CodinGame – Games for Programmers - snake117
https://www.codingame.com/start
======
salex89
I'm playing the puzzles for some time now (when I can afford the time), and I
consider myself a relatively experienced dev (college + two years in the
industry) and learning a new language (Scala) and just using plain Java. It's
magnificent how I tend to overcomplicate everything with using lambdas,
pattern matching, options, stream operations on collections now, banging my
head on one liners, while some younger me would just make a couple of ugly
loops (maybe even more efficient than the elegant solution) and just continue
on.

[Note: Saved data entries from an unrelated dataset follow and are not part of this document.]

(** [n == n.Root.FindLastNode()]; a nil [n.Root] makes the call fault. *)
Definition isLast (n : loc) : result bool :=
  nd <- deref h n;
  match Root nd with
  | None => Panic NilDereference
  | Some r =>
      l <- FindLastNode h r;
      Ok (bool_decide (l = Some n))
  end.

(** [links[level] = s]. *)
Definition store_link (links : list string) (level : Z) (s : string)
  : result (list string) :=
  if (level <? 0) || (len links <=? level) then Panic IndexOutOfRange
  else Ok (<[Z.to_nat level := s]> links).

(** The loop of [padding].  Every turn but the last stores one link and
    lowers [level], so [level + 2] turns always suffice; [fuel] counts them. *)
Fixpoint padding_loop (fuel : nat) (links : list string) (level : Z)
  (node : loc) : result (list string) :=
  match fuel with
  | O => OutOfFuel
  | S fuel' =>
      nd <- deref h node;
      match Root nd with
      | None => Ok links
      | Some r =>
          b <- isLast node;
          s <- (if b then strings_Repeat " " (int_add (IndentSize g) 1)
                else sp <- strings_Repeat " " (IndentSize g);
                     Ok (EdgeTypeLink g ++ sp)%string);
          links' <- store_link links level s;
          padding_loop fuel' links' (int_add level (-1)) r
      end
  end.

Definition padding (level : Z) (node : loc) : result string :=
  let n := int_add level 1 in
  if n <? 0 then Panic NegativeMakeLen
  else
    links <- padding_loop (S (Z.to_nat n)) (replicate (Z.to_nat n) EmptyString)
               level node;
    Ok (strings_Join links "").

(** The result is the node's own value when its text is one line, and
    otherwise the text with every line after the first prefixed. *)
Definition renderValue (level : Z) (node : loc) : result Value :=
  nd <- deref h node;
  let lines := split_lines (printValue pf (Value_ nd)) in
  if len lines <? 2 then Ok (Value_ nd)
  else
    pad <- padding level node;
    Ok (VString (strings_Join
                   (match lines with
                    | [] => []
                    | l0 :: rest => l0 :: map (fun l => (pad ++ l)%string) rest
                    end) nl)).
(** ** Nesting of block brackets *)

Lemma block_depth_app code code' depth depth' :
  block_depth depth code = Some depth' ->
  block_depth depth (code ++ code') = block_depth depth' code'.
Proof.
  revert depth. induction code as [|op code IH]; intros depth H; simpl in *.
  - inversion H. reflexivity.
  - destruct op; try (apply IH; exact H).
    destruct (depth <=? 0); [ discriminate H | apply IH; exact H ].
Qed.

Lemma block_depth_straight_line code depth :
  Forall (fun op => is_control op = false) code ->
  block_depth depth code = Some depth.
Proof.
  induction 1 as [|op code Hop _ IH]; simpl.
  - reflexivity.
  - destruct op; try discriminate Hop; exact IH.
Qed.

Lemma Nests_quiet {A} (m : M A) :
  (forall g, emitted (final (m g)) = emitted g) -> Nests m.
Proof.
  intros H g. exists []. split.
  - rewrite H. symmetry. apply app_nil_r.
  - intros depth _. exists depth. split; [ reflexivity | ].
    destruct (m g); [ reflexivity | apply Z.le_refl ].
Qed.

Lemma Nests_ret {A} (a : A) : Nests (ret a).
Proof. apply Nests_quiet. reflexivity. Qed.

Lemma Nests_fail {A} f : Nests (@fail A f).
Proof. apply Nests_quiet. reflexivity. Qed.

Lemma Nests_NewLabel : Nests NewLabel.
Proof. apply Nests_quiet. reflexivity. Qed.

Lemma Nests_control_scope : Nests control_scope.
Proof. apply Nests_quiet. reflexivity. Qed.

Lemma Nests_set_control_scope chain : Nests (set_control_scope chain).
Proof. apply Nests_quiet. reflexivity. Qed.

Lemma Nests_Emit op :
  match op with OpEnterBlock | OpLeaveBlock => False | _ => True end ->
  Nests (Emit op).
Proof.
  intros Hop g. exists [op]. split; [ reflexivity | ].
  intros depth _. exists depth. split; [ | reflexivity ].
  destruct op; try contradiction; reflexivity.
Qed.

Lemma Nests_bind {A B} (m : M A) (k : A -> M B) :
  Nests m -> (forall a, Nests (k a)) -> Nests (bind m k).
Proof.
  intros Hm Hk g. unfold bind.
  destruct (Hm g) as (code & He & Hd).
  destruct (m g) as [a g1|f g1]; simpl in He.
  - destruct (Hk a g1) as (code' & He' & Hd').
    exists (code ++ code'). split.
    + rewrite He', He. symmetry. apply app_assoc.
    + intros depth Hdepth.
      destruct (Hd depth Hdepth) as (d1 & H1 & ->).
      destruct (Hd' depth Hdepth) as (d2 & H2 & Hout).
      exists d2. split; [ | exact Hout ].
      rewrite (block_depth_app _ _ _ _ H1). exact H2.
  - exists code. split; [ exact He | exact Hd ].
Qed.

Not sure have I evolved or devolved.

------
pavornyoh
I signed up for this a while back and sent a message to their support. It took
5 days for them to get back to me. So I hope now they have raised money, they
can get someone to respond quicker if they want to compete as they are in
France and not San Francisco as it states on the website.

------
daemin
So I've seen an increase in programming puzzle games released lately (but that
may be just due to more indie games coming out in total). They are
entertaining but the latter levels tend to suck up so much time to complete,
and optimise!

Just to name a few: SpaceChem InfiniFactory Human Resource Machine TIS-100

Now I have to wonder how much time that could be devoted to actual programming
- building and solving real world problems - this is soaking up? How much of
it is useful training of logic and puzzle solving?

------
vvanders
Anyone else seeing a bunch of artwork that they might not have the rights
too(I'm pretty sure I saw Bastion on the homepage at one part)?

------
davidklemke
Went through a few of the puzzles on Friday last week, it's pretty great for
shaking out the cobwebs in languages you haven't used in a while.

I did have some issues with their IDE in the latest Chrome build when I first
started it though. Not sure if that was because I was using it as a guest but,
strangely enough, everything worked perfectly in Edge.